#### Data to use
(* ===== verification/BlockingPoolSafety.v ===== *)
(** * The blocking connection pool: safety

    Invariants of the concurrent program of [BlockingPool.v]: who holds which
    connection, which callers wait in the queue, how many connections there
    are; the theorems that follow, and the schedules in which the pool does
    not do what it means to. *)

From S2P Require Import Prelude PoolConfig BlockingPool.
From stdpp Require Import list relations sets.

Local Open Scope Z_scope.

(** ** Who holds what *)

(** The holder a caller has, or is about to get. *)
Definition keeps (c : bclient) : option nat :=
  match c with
  | CLocked _ r => r
  | CWait _ r => r
  | CPosted (inl k) | CLeased k | CRelease k _ => Some k
  | _ => None
  end.
(** The same for holders the pool has adopted. *)
Definition borrows (c : bclient) : option nat := match c with CLocked _ _ => None | _ => keeps c end.

(** [limbo] are holders in the middle of a hand-over. *)
Definition held (limbo : list nat) (s : bsystem) : list nat :=
  limbo ++ free_ (bpool s) ++ omap keeps (bclients s).
Definition lent (limbo : list nat) (s : bsystem) : list nat :=
  limbo ++ free_ (bpool s) ++ omap borrows (bclients s).

(** The queue and the callers agree. *)
Definition waiting_entry (cs : list bclient) (e : WaiterEntry) : Prop :=
  match e with
  | SyncWaiter t => ∃ b, cs !! t = Some (CWait b None)
  | AsyncWaiter t => ∃ b, cs !! t = Some (CAsync b false)
  end.
Definition entry_of (t : nat) (c : bclient) : option WaiterEntry :=
  match c with CWait _ None => Some (SyncWaiter t) | CAsync _ _ => Some (AsyncWaiter t) | _ => None end.

Definition creating (c : bclient) : bool :=
  match c with CCreate _ => true | CLocked _ (Some _) => true | _ => false end.
Definition creators (s : bsystem) : nat := length (filter creating (bclients s)).

Record binv (limbo : list nat) (s : bsystem) : Prop := {
  binv_unique : NoDup (held limbo s);
  binv_opened : Forall (λ k, (k < opened (bpool s))%nat) (held limbo s);
  binv_holders : bshutdown_ (bpool s) = false →
    qid <$> holders_ (bpool s) ≡ₚ lent limbo s ∧ created_ (bpool s) = length (holders_ (bpool s));
  binv_entries : Forall (waiting_entry (bclients s)) (waiters_ (bpool s));
  binv_once : NoDup (entry_thread <$> waiters_ (bpool s));
  binv_queued : bshutdown_ (bpool s) = false →
    ∀ t c e, bclients s !! t = Some c → entry_of t c = Some e → e ∈ waiters_ (bpool s);
  binv_bound : (1 ≤ bcapacity (bpool s))%nat → (1 ≤ length (bclients s))%nat →
    (created_ (bpool s) + creators s ≤ bcapacity (bpool s) + length (bclients s) - 1)%nat;
  binv_closing : ∀ t, bclients s !! t = Some CShutdown → bshutdown_ (bpool s) = true;
}.

(** ** One caller changes *)

Lemma omap_split {A B} (f : A → option B) (l : list A) t a :
  l !! t = Some a →
  ∃ rest, omap f l ≡ₚ option_list (f a) ++ rest ∧
          ∀ a', omap f (<[t := a']> l) ≡ₚ option_list (f a') ++ rest.
Proof.
  intros Ht. exists (omap f (take t l) ++ omap f (drop (S t) l)).
  assert (t < length l)%nat as Hlt by by eapply lookup_lt_Some. split.
  - rewrite <- (take_drop_middle l t a Ht) at 1. rewrite omap_app. simpl.
    destruct (f a); simpl; [by rewrite <- Permutation_middle|done].
  - intros a'. rewrite insert_take_drop by done. rewrite omap_app. simpl.
    destruct (f a'); simpl; [by rewrite <- Permutation_middle|done].
Qed.

Lemma filter_split {A} (f : A → bool) (l : list A) t a :
  l !! t = Some a →
  ∃ n, length (filter f l) = ((if f a then 1 else 0) + n)%nat ∧
       ∀ a', length (filter f (<[t := a']> l)) = ((if f a' then 1 else 0) + n)%nat.
Proof.
  intros Ht. exists (length (filter f (take t l)) + length (filter f (drop (S t) l)))%nat.
  assert (t < length l)%nat as Hlt by by eapply lookup_lt_Some. split.
  - rewrite <- (take_drop_middle l t a Ht) at 1. rewrite filter_app, filter_cons, !length_app.
    destruct (f a); case_decide; simpl; try done; lia.
  - intros a'. rewrite insert_take_drop by done. rewrite filter_app, filter_cons, !length_app.
    destruct (f a'); case_decide; simpl; try done; lia.
Qed.

Lemma held_opened_mono limbo s (ks : list nat) n :
  NoDup (held limbo s) → Forall (λ k, (k < opened (bpool s))%nat) (held limbo s) → (opened (bpool s) ≤ n)%nat →
  ks ⊆+ held limbo s → NoDup ks ∧ Forall (λ k, (k < n)%nat) ks.
Proof.
  intros Hn Hf Ho Hs. split.
  { apply submseteq_Permutation in Hs as [r Hr]. rewrite Hr in Hn. by apply NoDup_app in Hn as [? _]. }
  apply Forall_forall. intros k Hk. rewrite Forall_forall in Hf.
  specialize (Hf k (elem_of_submseteq _ _ _ Hk Hs)). lia.
Qed.

(** The threads waiting in the queue are not [t]. *)
Lemma entries_insert cs ws t c :
  Forall (waiting_entry cs) ws → (∀ e, e ∈ ws → entry_thread e ≠ t) →
  Forall (waiting_entry (<[t := c]> cs)) ws.
Proof.
  intros Hf Ht. apply Forall_forall. intros e He. rewrite Forall_forall in Hf. specialize (Hf e He).
  specialize (Ht e He). destruct e as [u|u]; simpl in *; destruct Hf as [b Hb]; exists b;
    by rewrite list_lookup_insert_ne.
Qed.

Lemma not_waiting cs ws t c e :
  Forall (waiting_entry cs) ws → cs !! t = Some c → entry_of t c = None → e ∈ ws → entry_thread e ≠ t.
Proof.
  intros Hf Ht Hc He <-. rewrite Forall_forall in Hf. specialize (Hf e He).
  destruct e as [u|u]; simpl in *; destruct Hf as [b Hb]; by simplify_eq/=.
Qed.

(** What a step of one caller has to respect: holders are passed on or newly
    opened, *)
Definition unique_ok (limbo limbo' : list nat) (p p' : BPool) (c c' : bclient) : Prop :=
  opened p' = opened p ∧
    limbo' ++ free_ p' ++ option_list (keeps c') ⊆+ limbo ++ free_ p ++ option_list (keeps c) ∨
  limbo = [] ∧ limbo' = [] ∧ opened p' = S (opened p) ∧ free_ p' = free_ p ∧ keeps c = None ∧
    (keeps c' = None ∨ keeps c' = Some (opened p)).
(** the pool's list of holders follows, *)
Definition holders_ok (limbo limbo' : list nat) (p p' : BPool) (c c' : bclient) : Prop :=
  bshutdown_ p' = false →
  bshutdown_ p = false ∧
  (created_ p = length (holders_ p) → created_ p' = length (holders_ p')) ∧
  ∀ rest, qid <$> holders_ p ≡ₚ limbo ++ free_ p ++ option_list (borrows c) ++ rest →
          qid <$> holders_ p' ≡ₚ limbo' ++ free_ p' ++ option_list (borrows c') ++ rest.
(** a connection is opened on behalf of a caller that was let through, *)
Definition bound_ok (p p' : BPool) (c c' : bclient) : Prop :=
  (created_ p' + (if creating c' then 1 else 0) ≤ created_ p + (if creating c then 1 else 0))%nat ∨
  (created_ p' < bcapacity p)%nat.
(** and the queue agrees with who waits. *)
Definition queue_ok (s : bsystem) (t : nat) (p' : BPool) (c' : bclient) : Prop :=
  Forall (waiting_entry (<[t := c']> (bclients s))) (waiters_ p') ∧
  NoDup (entry_thread <$> waiters_ p') ∧
  (bshutdown_ p' = false →
   ∀ u d e, <[t := c']> (bclients s) !! u = Some d → entry_of u d = Some e → e ∈ waiters_ p').

Lemma unique_client limbo limbo' s t c c' p' :
  binv limbo s → bclients s !! t = Some c → unique_ok limbo limbo' (bpool s) p' c c' →
  NoDup (held limbo' (mkB p' (<[t := c']> (bclients s)))) ∧
  Forall (λ k, (k < opened p')%nat) (held limbo' (mkB p' (<[t := c']> (bclients s)))).
Proof.
  intros Hi Ht Hu. destruct (omap_split keeps _ _ _ Ht) as (rest & Hk & Hk'). unfold held. simpl.
  destruct Hu as [[Ho Hu]|(-> & -> & Ho & Hf & Hc & Hc')].
  - apply (held_opened_mono limbo s); [apply Hi..|lia|]. unfold held. rewrite Hk, Hk', !app_assoc.
    apply submseteq_app; [|done]. by rewrite <- !app_assoc.
  - destruct Hi as [Hn Hop _ _ _ _ _ _]. unfold held in Hn, Hop. rewrite Hk, Hc in Hn, Hop. simpl in Hn, Hop.
    rewrite Hk', Hf, Ho. destruct Hc' as [->| ->]; simpl.
    + split; [done|]. eapply Forall_impl; [exact Hop|]. simpl. lia.
    + rewrite <- Permutation_middle. split.
      * apply NoDup_cons. split; [|done]. intros Hin. rewrite Forall_forall in Hop. specialize (Hop _ Hin). lia.
      * constructor; [lia|]. eapply Forall_impl; [exact Hop|]. simpl. lia.
Qed.

Lemma binv_client limbo limbo' s t c c' p' :
  binv limbo s → bclients s !! t = Some c → pool_cfg_ p' = pool_cfg_ (bpool s) →
  unique_ok limbo limbo' (bpool s) p' c c' → holders_ok limbo limbo' (bpool s) p' c c' →
  bound_ok (bpool s) p' c c' → queue_ok s t p' c' → (c' = CShutdown → bshutdown_ p' = true) →
  binv limbo' (mkB p' (<[t := c']> (bclients s))).
Proof.
  intros Hi Ht Hcfg Hu Hh Hb (Hq1 & Hq2 & Hq3) Hsd.
  destruct (unique_client _ _ _ _ _ _ _ Hi Ht Hu) as [H1 H2].
  split; simpl; try done.
  - intros Hs. destruct (Hh Hs) as (Hs0 & Hcr & Hp). destruct (binv_holders _ _ Hi Hs0) as [Hq Hl].
    destruct (omap_split borrows _ _ _ Ht) as (rest' & Hb1 & Hb2). split; [|by apply Hcr].
    unfold lent in *. simpl. rewrite Hb2. apply Hp. by rewrite Hq, Hb1.
  - unfold creators. simpl. rewrite length_insert. unfold bcapacity in *. rewrite Hcfg. intros Hc1 Hl1.
    destruct (filter_split creating _ _ _ Ht) as (n & Hn1 & Hn2). rewrite Hn2.
    pose proof (binv_bound _ _ Hi) as Hbd. unfold creators, bcapacity in Hbd. rewrite Hn1 in Hbd.
    destruct Hb as [Hb|Hb]; [lia|]. unfold bcapacity in Hb.
    pose proof (length_filter creating (<[t := c']> (bclients s))) as Hle. rewrite Hn2, length_insert in Hle. lia.
  - intros u [(-> & Hc & _)|(_ & Hd)]%list_lookup_insert_Some; [by apply Hsd|].
    destruct (bshutdown_ p') eqn:E; [done|]. destruct (Hh E) as [Hs0 _]. by rewrite (binv_closing _ _ Hi _ Hd) in Hs0.
Qed.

#### Task to carry out
Above are the lines; repeat exactly the ones from the line containing "apply Forall_forall. intros k" down to the line containing "qid <$> holders_ p'", both inclusive.

#### Answer space
  apply Forall_forall. intros k Hk. rewrite Forall_forall in Hf.
  specialize (Hf k (elem_of_submseteq _ _ _ Hk Hs)). lia.
Qed.

(** The threads waiting in the queue are not [t]. *)
Lemma entries_insert cs ws t c :
  Forall (waiting_entry cs) ws → (∀ e, e ∈ ws → entry_thread e ≠ t) →
  Forall (waiting_entry (<[t := c]> cs)) ws.
Proof.
  intros Hf Ht. apply Forall_forall. intros e He. rewrite Forall_forall in Hf. specialize (Hf e He).
  specialize (Ht e He). destruct e as [u|u]; simpl in *; destruct Hf as [b Hb]; exists b;
    by rewrite list_lookup_insert_ne.
Qed.

Lemma not_waiting cs ws t c e :
  Forall (waiting_entry cs) ws → cs !! t = Some c → entry_of t c = None → e ∈ ws → entry_thread e ≠ t.
Proof.
  intros Hf Ht Hc He <-. rewrite Forall_forall in Hf. specialize (Hf e He).
  destruct e as [u|u]; simpl in *; destruct Hf as [b Hb]; by simplify_eq/=.
Qed.

(** What a step of one caller has to respect: holders are passed on or newly
    opened, *)
Definition unique_ok (limbo limbo' : list nat) (p p' : BPool) (c c' : bclient) : Prop :=
  opened p' = opened p ∧
    limbo' ++ free_ p' ++ option_list (keeps c') ⊆+ limbo ++ free_ p ++ option_list (keeps c) ∨
  limbo = [] ∧ limbo' = [] ∧ opened p' = S (opened p) ∧ free_ p' = free_ p ∧ keeps c = None ∧
    (keeps c' = None ∨ keeps c' = Some (opened p)).
(** the pool's list of holders follows, *)
Definition holders_ok (limbo limbo' : list nat) (p p' : BPool) (c c' : bclient) : Prop :=
  bshutdown_ p' = false →
  bshutdown_ p = false ∧
  (created_ p = length (holders_ p) → created_ p' = length (holders_ p')) ∧
  ∀ rest, qid <$> holders_ p ≡ₚ limbo ++ free_ p ++ option_list (borrows c) ++ rest →
          qid <$> holders_ p' ≡ₚ limbo' ++ free_ p' ++ option_list (borrows c') ++ rest.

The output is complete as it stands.